The Missing Maritime Infrastructure of Hellenistic and Roman Dor

Dor, the focus of this study, is an ancient coastal tell (artificial mound) located 21 km south of Haifa and 13 km north of Caesarea, Israel. The site has four bays, from south to north: Dor/Tantura Lagoon, South Bay, Love Bay and North Bay (). Initially settled at the end of Neolithic Period (Shtienberg et al., Citation2020), it was only in the 2nd millennium BCE that an extensive period of uninterrupted habitation began at Dor that would be maintained for 2300 years: from its first large-scale settlements in the Middle and Late Bronze Ages (ca. 2000–1200 BCE), through the Iron Age (ca. 1200–550 BCE), the Persian (ca. 550–330 BCE) and Hellenistic (ca. 330–40 BCE) Periods, up to at least the Late Roman Period (3rd–4th centuries CE), with ample evidence of maritime connectivity (Gilboa et al., Citation2008; Nitschke et al., Citation2011; Stern, Citation1994).

Figure 2. Tel Dor, its bays and location of main features mentioned in this article: (1) Tantura Lagoon; (2) South Bay; (3) Love Bay; (4) North Bay; (5) Tel Dor (note dashed line for the current boundaries of the Tel). Main features: (a) Area T, submerged Hellenistic fortification; (b) Tombolo, FDEM survey and possible tower; (c) Iron Age submerged fortification and mole; (d) Area D, Iron Age and Hellenistic structures; (e) Coastal Roman temples; (f) Slipways/shipsheds; (g) Love Bay underwater excavations; (h) Love Bay land excavations and Hellenistic structures; (i) North Bay Roman rectangular structure; (j) Area X, submerged Roman mole; (k) Area W, Roman and earlier anchorage (prepared by M. Runjajić, A. Tamberino and A. Yasur-Landau).

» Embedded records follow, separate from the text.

(* ===== verification/Msr.v ===== *)
(** * Model-specific registers

    RDMSR and WRMSR (target-i386/misc_helper.c) as compiled for the 32-bit target:
    every register, the writes that are ignored, and the arrays behind the memory
    type and machine check registers with their bounds. *)

From stdpp Require Import base list.
From Stdlib Require Import ZArith Lia.
From S2P Require Import Prelude Cpu CcHelper Excp Guest Mmu Seg SegSpec SegTask SoftMmu TlbWalk PhysMem CtrlRegs.

Local Open Scope Z_scope.
Local Open Scope k_scope.

Definition MCG_CTL_P : Z := Z.shiftl 1 8.
Definition MSR_IA32_APICBASE : Z := 0x1b.
Definition MSR_MTRRcap : Z := 0xfe.
Definition MSR_IA32_SYSENTER_CS : Z := 0x174.
Definition MSR_IA32_SYSENTER_ESP : Z := 0x175.
Definition MSR_IA32_SYSENTER_EIP : Z := 0x176.
Definition MSR_MCG_CAP : Z := 0x179.
Definition MSR_MCG_STATUS : Z := 0x17a.
Definition MSR_MCG_CTL : Z := 0x17b.
Definition MSR_IA32_PERF_STATUS : Z := 0x198.
Definition MSR_IA32_MISC_ENABLE : Z := 0x1a0.
Definition MSR_PAT : Z := 0x277.
Definition MSR_MTRRdefType : Z := 0x2ff.
Definition MSR_MC0_CTL : Z := 0x400.
Definition MSR_EFER : Z := 0xc0000080.
Definition MSR_STAR : Z := 0xc0000081.
Definition MSR_TSC_AUX : Z := 0xc0000103.
Definition MSR_VM_HSAVE_PA : Z := 0xc0010117.
Definition MSR_EFER_SCE : Z := Z.shiftl 1 0.
Definition MSR_EFER_LME : Z := Z.shiftl 1 8.
Definition MSR_EFER_FFXSR : Z := Z.shiftl 1 14.
Definition CPUID_MTRR : Z := Z.shiftl 1 12.
Definition CPUID_EXT2_SYSCALL : Z := Z.shiftl 1 11.
Definition CPUID_EXT2_NX : Z := Z.shiftl 1 20.
Definition CPUID_EXT2_FFXSR : Z := Z.shiftl 1 25.
Definition CPUID_EXT2_LM : Z := Z.shiftl 1 29.
Definition CPUID_EXT3_SVM : Z := Z.shiftl 1 2.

Figure 2. Tel Dor, its bays and location of main features mentioned in this article: (1) Tantura Lagoon; (2) South Bay; (3) Love Bay; (4) North Bay; (5) Tel Dor (note dashed line for the current boundaries of the Tel). Main features: (a) Area T, submerged Hellenistic fortification; (b) Tombolo, FDEM survey and possible tower; (c) Iron Age submerged fortification and mole; (d) Area D, Iron Age and Hellenistic structures; (e) Coastal Roman temples; (f) Slipways/shipsheds; (g) Love Bay underwater excavations; (h) Love Bay land excavations and Hellenistic structures; (i) North Bay Roman rectangular structure; (j) Area X, submerged Roman mole; (k) Area W, Roman and earlier anchorage (prepared by M. Runjajić, A. Tamberino and A. Yasur-Landau).

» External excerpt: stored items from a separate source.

(* ===== verification/Smm.v ===== *)
(** * System management mode

    target-i386/smm_helper.c for the 32-bit target: the state save map that an SMI
    writes at [smbase + 0x8000], and the instruction RSM that reads it. *)

From stdpp Require Import base list.
From Stdlib Require Import ZArith Lia.
From S2P Require Import Prelude Cpu CcHelper Excp Guest Mmu Seg SegTask PhysMem CtrlRegs DebugRegs Image.

Local Open Scope Z_scope.
Local Open Scope k_scope.

Definition SMM_REVISION_ID : Z := 0x00020000.
Definition HF_SMM_MASK : Z := Z.shiftl 1 19.

(** The flags that [cpu_load_eflags] takes apart. *)
Definition ARITH : Z := Z.lor CC_ALL DF_MASK.
Definition CR0_SMM_CLEAR : Z := Z.lor (Z.lor (Z.lor CR0_PE_MASK CR0_EM_MASK) CR0_TS_MASK) CR0_PG_MASK.

(** ** The state save map *)

Definition sm_state (env : CPUX86State) : Z := u32 (smbase env + 0x8000).

(** The address of an offset. *)
Definition sm_at (sm off : Z) : Z := u32 (sm + off).

Definition seg_offset (i : Z) : Z := if i <? 3 then 0x7f84 + i * 12 else 0x7f2c + (i - 3) * 12.

Definition saved_flags (sc : SegmentCache) : Z := Z.land (Z.shiftr (sflags sc) 8) 0xf0ff.

(** The stores, in their order. *)
Definition save_seg (env : CPUX86State) (i : Z) : list entry :=
  let dt := seg env (Z.to_nat i) in
  let offset := seg_offset i in
  [stl (0x7fa8 + i * 4) (selector dt); stl (offset + 8) (base dt); stl (offset + 4) (limit dt); stl offset (saved_flags dt)].

Definition save_map (env : CPUX86State) : list entry :=
  [stl 0x7ffc (crx env 0); stl 0x7ff8 (crx env 3); stl 0x7ff4 (cpu_compute_eflags env); stl 0x7ff0 (eip env);
   stl 0x7fec (reg env R_EDI); stl 0x7fe8 (reg env R_ESI); stl 0x7fe4 (reg env R_EBP); stl 0x7fe0 (reg env R_ESP);
   stl 0x7fdc (reg env R_EBX); stl 0x7fd8 (reg env R_EDX); stl 0x7fd4 (reg env R_ECX); stl 0x7fd0 (reg env R_EAX);
   stl 0x7fcc (drx env 6); stl 0x7fc8 (drx env 7);
   stl 0x7fc4 (selector (tr env)); stl 0x7f64 (base (tr env)); stl 0x7f60 (limit (tr env)); stl 0x7f5c (saved_flags (tr env));
   stl 0x7fc0 (selector (ldt env)); stl 0x7f80 (base (ldt env)); stl 0x7f7c (limit (ldt env)); stl 0x7f78 (saved_flags (ldt env));
   stl 0x7f74 (base (gdt env)); stl 0x7f70 (limit (gdt env));
   stl 0x7f58 (base (idt env)); stl 0x7f54 (limit (idt env))] ++
  concat (map (save_seg env) [0; 1; 2; 3; 4; 5]) ++
  [stl 0x7f14 (crx env 4); stl 0x7efc (SMM_REVISION_ID); stl 0x7ef8 (smbase env)].

(** The segment registers on entry. *)
Definition smm_seg (r : nat) (env : CPUX86State) : CPUX86State := cpu_x86_load_seg_cache r 0 0 0xffffffff 0 env.

Definition smm_segs (env : CPUX86State) : CPUX86State :=
  let env := cpu_x86_load_seg_cache R_CS (Z.land (Z.shiftr (smbase env) 4) 0xffff) (smbase env) 0xffffffff 0 env in
  smm_seg R_GS (smm_seg R_FS (smm_seg R_SS (smm_seg R_ES (smm_seg R_DS env)))).

Section Smm.
Context {G : Type} `{!SoftMmu G, !PhysMem G, !Chipset G}.

(** [cpu_smm_update(env)]: system management memory is mapped in this mode only. *)
Definition smm_update : K G unit := fun env g => KRet tt env (cpu_smm_update (has (hflags env) HF_SMM_MASK) g).

Definition do_smm_enter : K G unit :=
  kmod (fun env => with_hflags (Z.lor (hflags env) HF_SMM_MASK) env) ;;
  smm_update ;;
  env <- kget ;;
  kmem (put_image (sm_at (sm_state env)) (save_map env)) ;;
  kmod (cpu_load_eflags 0 (Z.lnot ARITH)) ;;
  kmod (with_eip 0x8000) ;;
  kmod smm_segs ;;
  cpu_x86_update_cr0 (Z.land (crx env 0) (not32 CR0_SMM_CLEAR)) ;;
  cpu_x86_update_cr4 0 ;;
  kmod (set_dr 7 0x400) ;;
  kmod (with_cc_op CC_OP_EFLAGS).

Definition ldl (sm off : Z) : K G Z := ld 4 (sm_at sm off).

Definition rsm_flags (v : Z) : Z := u32 (Z.shiftl (Z.land v 0xf0ff) 8).

Definition with_selector (v : Z) (sc : SegmentCache) : SegmentCache := mkSeg (Z.land v 0xffff) (base sc) (limit sc) (sflags sc).
Definition with_base (v : Z) (sc : SegmentCache) : SegmentCache := mkSeg (selector sc) v (limit sc) (sflags sc).
Definition with_limit (v : Z) (sc : SegmentCache) : SegmentCache := mkSeg (selector sc) (base sc) v (sflags sc).
Definition with_rights (v : Z) (sc : SegmentCache) : SegmentCache := mkSeg (selector sc) (base sc) (limit sc) (rsm_flags v).

Definition rsm_seg (sm : Z) (i : Z) : K G unit :=
  let offset := seg_offset i in
  sel <- ldl sm (0x7fa8 + i * 4) ;; bas <- ldl sm (offset + 8) ;; lim <- ldl sm (offset + 4) ;; fl <- ldl sm offset ;;
  kmod (cpu_x86_load_seg_cache (Z.to_nat i) (Z.land sel 0xffff) bas lim (rsm_flags fl)).

(** The registers up to the debug registers. *)
Definition rsm_regs (sm : Z) : K G unit :=
  let load off := load 4 (sm_at sm off) in
  load 0x7ff4 (fun v => cpu_load_eflags v (Z.lnot ARITH)) ;; load 0x7ff0 with_eip ;;
  load 0x7fec (put_reg R_EDI) ;; load 0x7fe8 (put_reg R_ESI) ;; load 0x7fe4 (put_reg R_EBP) ;; load 0x7fe0 (put_reg R_ESP) ;;
  load 0x7fdc (put_reg R_EBX) ;; load 0x7fd8 (put_reg R_EDX) ;; load 0x7fd4 (put_reg R_ECX) ;; load 0x7fd0 (put_reg R_EAX) ;;
  load 0x7fcc (set_dr 6) ;; load 0x7fc8 (set_dr 7).

(** The registers of the descriptor tables. *)
Definition on_tr (f : Z -> SegmentCache -> SegmentCache) (v : Z) (env : CPUX86State) : CPUX86State := with_tr (f v (tr env)) env.
Definition on_ldt (f : Z -> SegmentCache -> SegmentCache) (v : Z) (env : CPUX86State) : CPUX86State := with_ldt (f v (ldt env)) env.
Definition on_gdt (f : Z -> SegmentCache -> SegmentCache) (v : Z) (env : CPUX86State) : CPUX86State := with_gdt (f v (gdt env)) env.
Definition on_idt (f : Z -> SegmentCache -> SegmentCache) (v : Z) (env : CPUX86State) : CPUX86State := with_idt (f v (idt env)) env.

Definition rsm_tables (sm : Z) : K G unit :=
  let load off := load 4 (sm_at sm off) in
  load 0x7fc4 (on_tr with_selector) ;; load 0x7f64 (on_tr with_base) ;; load 0x7f60 (on_tr with_limit) ;; load 0x7f5c (on_tr with_rights) ;;
  load 0x7fc0 (on_ldt with_selector) ;; load 0x7f80 (on_ldt with_base) ;; load 0x7f7c (on_ldt with_limit) ;; load 0x7f78 (on_ldt with_rights) ;;
  load 0x7f74 (on_gdt with_base) ;; load 0x7f70 (on_gdt with_limit) ;;
  load 0x7f58 (on_idt with_base) ;; load 0x7f54 (on_idt with_limit).

Definition rsm_smbase (sm : Z) : K G unit :=
  val <- ldl sm 0x7efc ;;
  if has val 0x20000 then load 4 (sm_at sm 0x7ef8) (fun v => with_smbase (Z.land v (not32 0x7fff))) else kret tt.

Definition helper_rsm : K G unit :=
  env <- kget ;;
  let sm := sm_state env in
  (v <- ldl sm 0x7ffc ;; cpu_x86_update_cr0 v) ;;
  (v <- ldl sm 0x7ff8 ;; cpu_x86_update_cr3 v) ;;
  rsm_regs sm ;;
  rsm_tables sm ;;
  kiter (rsm_seg sm) 6 0 ;;
  (v <- ldl sm 0x7f14 ;; cpu_x86_update_cr4 v) ;;
  rsm_smbase sm ;;
  kmod (with_cc_op CC_OP_EFLAGS) ;;
  kmod (fun env => with_hflags (Z.land (hflags env) (not32 HF_SMM_MASK)) env) ;;
  smm_update.
End Smm.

Despite our discovery of an 11th–7th-centuries BCE Iron Age harbour in South Bay of Dor and of evidence for Roman era activity in North Bay (Arkin Shalev, Gambash, et al., Citation2019; Arkin Shalev, Gilboa, et al., Citation2019), geophysical surveys of South Bay (Lazar et al., Citation2018, Citation2020), detailed geoarchaeological studies of the coastal sedimentary history of Dor (Shtienberg et al., Citation2021, Citation2022) and a comprehensive study of sea level changes between the Bronze Age and the Roman Period (Yasur-Landau et al., Citation2021), until recently, two main lacunae remained in the study of the maritime interface of Dor: the absence of either a Hellenistic or Roman harbour or coastal features at the site.

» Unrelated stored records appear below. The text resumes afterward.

Lemma smbase_run : runs (sm_at sm) (save_map e0) (rsm_smbase (G := G) sm) (with_smbase (smbase e0)).
Proof.
  unfold rsm_smbase. eapply runs_ld; [reflexivity|]. change (has (u32 SMM_REVISION_ID) 0x20000) with true. cbv iota.
  eapply runs_ext; [eapply runs_loadl; reflexivity|]. intros env. cbv beta. f_equal. destruct (so_smbase _ Hok) as [H1 H2].
  rewrite u32_id by done. apply Z.bits_inj'. intros i Hi. rewrite Z.land_spec. destruct (Z.lt_ge_cases i 32).
  - rewrite testbit_not32 by lia. change 0x7fff with (Z.ones 15). destruct (Z.lt_ge_cases i 15).
    + rewrite Z.ones_spec_low, andb_false_r by lia. symmetry. change 0x8000 with (2 ^ 15) in H2.
      rewrite (Z.div_mod (smbase e0) (2 ^ 15)), H2, Z.add_0_r, Z.mul_comm, Z.mul_pow2_bits by lia. apply Z.testbit_neg_r. lia.
    + rewrite Z.ones_spec_high, andb_true_r by lia. done.
  - by rewrite (testbit_high 32 (smbase e0)) by (lia || done).
Qed.

Lemma rsm_run env2 g2 :
  handler_ok e0 env2 -> sees (sm_at sm) (save_map e0) g2 ->
  exists a2 a3 a4 a7 a9 g3, helper_rsm (G := G) env2 g2 = KRet tt a9 g3 /\
    a2 = set_cr 3 (crx e0 3) (put_cr0 (crx e0 0) env2) /\
    a3 = with_dr (<[7%nat := drx e0 7]> (<[6%nat := drx e0 6]> (dr a2)))
           (with_regs (regs e0) (with_eip (eip e0) (cpu_load_eflags (cpu_compute_eflags e0) (Z.lnot ARITH) a2))) /\
    a4 = with_idt (mkSeg (selector (idt a3)) (base (idt e0)) (limit (idt e0)) (sflags (idt a3)))
          (with_gdt (mkSeg (selector (gdt a3)) (base (gdt e0)) (limit (gdt e0)) (sflags (gdt a3)))
            (with_ldt (saved_seg (ldt e0)) (with_tr (saved_seg (tr e0)) a3))) /\
    a7 = with_cc_op CC_OP_EFLAGS (with_smbase (smbase e0) (put_cr4 (crx e0 4) (restore_segs e0 a4))) /\
    a9 = with_hflags (Z.land (hflags a7) (not32 HF_SMM_MASK)) a7.
Proof.
  intros Hh Hg. unfold helper_rsm, kbind at 1, kget at 1. cbv zeta.
  assert (sm_state env2 = sm) as -> by (unfold sm, sm_state; by rewrite (hn_smbase _ _ Hh)).
  destruct (so_cr _ Hok) as [_ Hcr].
  assert (forall n, u32 (crx e0 n) = crx e0 n) as Hid by (intros n; by apply nth_id).
  edestruct (run_step (sm_at sm) (save_map e0)) as (g3 & -> & Hg3); [eapply runs_ld; [reflexivity|apply runs_cr0]|done|].
  edestruct (run_step (sm_at sm) (save_map e0)) as (g4 & -> & Hg4); [eapply runs_ld; [reflexivity|apply runs_cr3]|done|]. change (wrap (8 * Z.of_nat 4)) with u32. rewrite !Hid.
  destruct (regs_run (G := G) sm e0 Hok) as (fr & Hr & Er). edestruct (run_step (sm_at sm) (save_map e0)) as (g5 & -> & Hg5); [apply Hr|done|].
  rewrite Er by apply (hn_regs _ _ Hh).
  destruct (tables_run (G := G) sm e0 Hok) as (ft & Ht & Et). edestruct (run_step (sm_at sm) (save_map e0)) as (g6 & -> & Hg6); [apply Ht|done|]. rewrite Et.
  edestruct (run_step (sm_at sm) (save_map e0)) as (g7 & -> & Hg7); [apply segs_run, Hok|done|].
  edestruct (run_step (sm_at sm) (save_map e0)) as (g8 & -> & Hg8); [eapply runs_ld; [reflexivity|apply runs_cr4]|done|]. change (wrap (8 * Z.of_nat 4)) with u32. rewrite Hid.
  edestruct (run_step (sm_at sm) (save_map e0)) as (g9 & -> & Hg9); [by apply smbase_run|done|].
  eexists _, _, _, _, _, _. split; [reflexivity|]. split_and!; reflexivity.
Qed.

In the Hellenistic Period, Dor experienced an economic boom, reflected in well-built 3rd-century fortifications, rich private dwellings, an agora and a massive, monumental complex – possibly a duo of temples – overlooking South Bay. The extensive commercial contacts of the city are attested not only in the copious amounts of imported pottery, including wine amphoras (Rosenthal-Heginbottom, Citation1995; Stern, Citation1994, pp. 226–246) and finds from under water in most bays by the tell (Arkin Shalev, Gambash, et al., 2019, table 6), but also by the incorporation of Hellenistic art forms such as statuary and a mosaic (Nitschke et al., Citation2011, pp. 143–145). Leading into Love Bay from the south are three narrow 30 m long parallel rock-cut features that Raban referred to as ‘slipways’ and attributed to a ‘ship shed’ that was constructed in the 5th century BCE and went out of use in the Hellenistic Period (Baika, Citation2018, pp. 335–339; Raban, Citation1995, pp. 307–309). If this was indeed a ship shed, where are the harbour structures from this thriving Hellenistic city? Until recently, we found no evidence for these nor for any other coastal features, including fortifications, from this period.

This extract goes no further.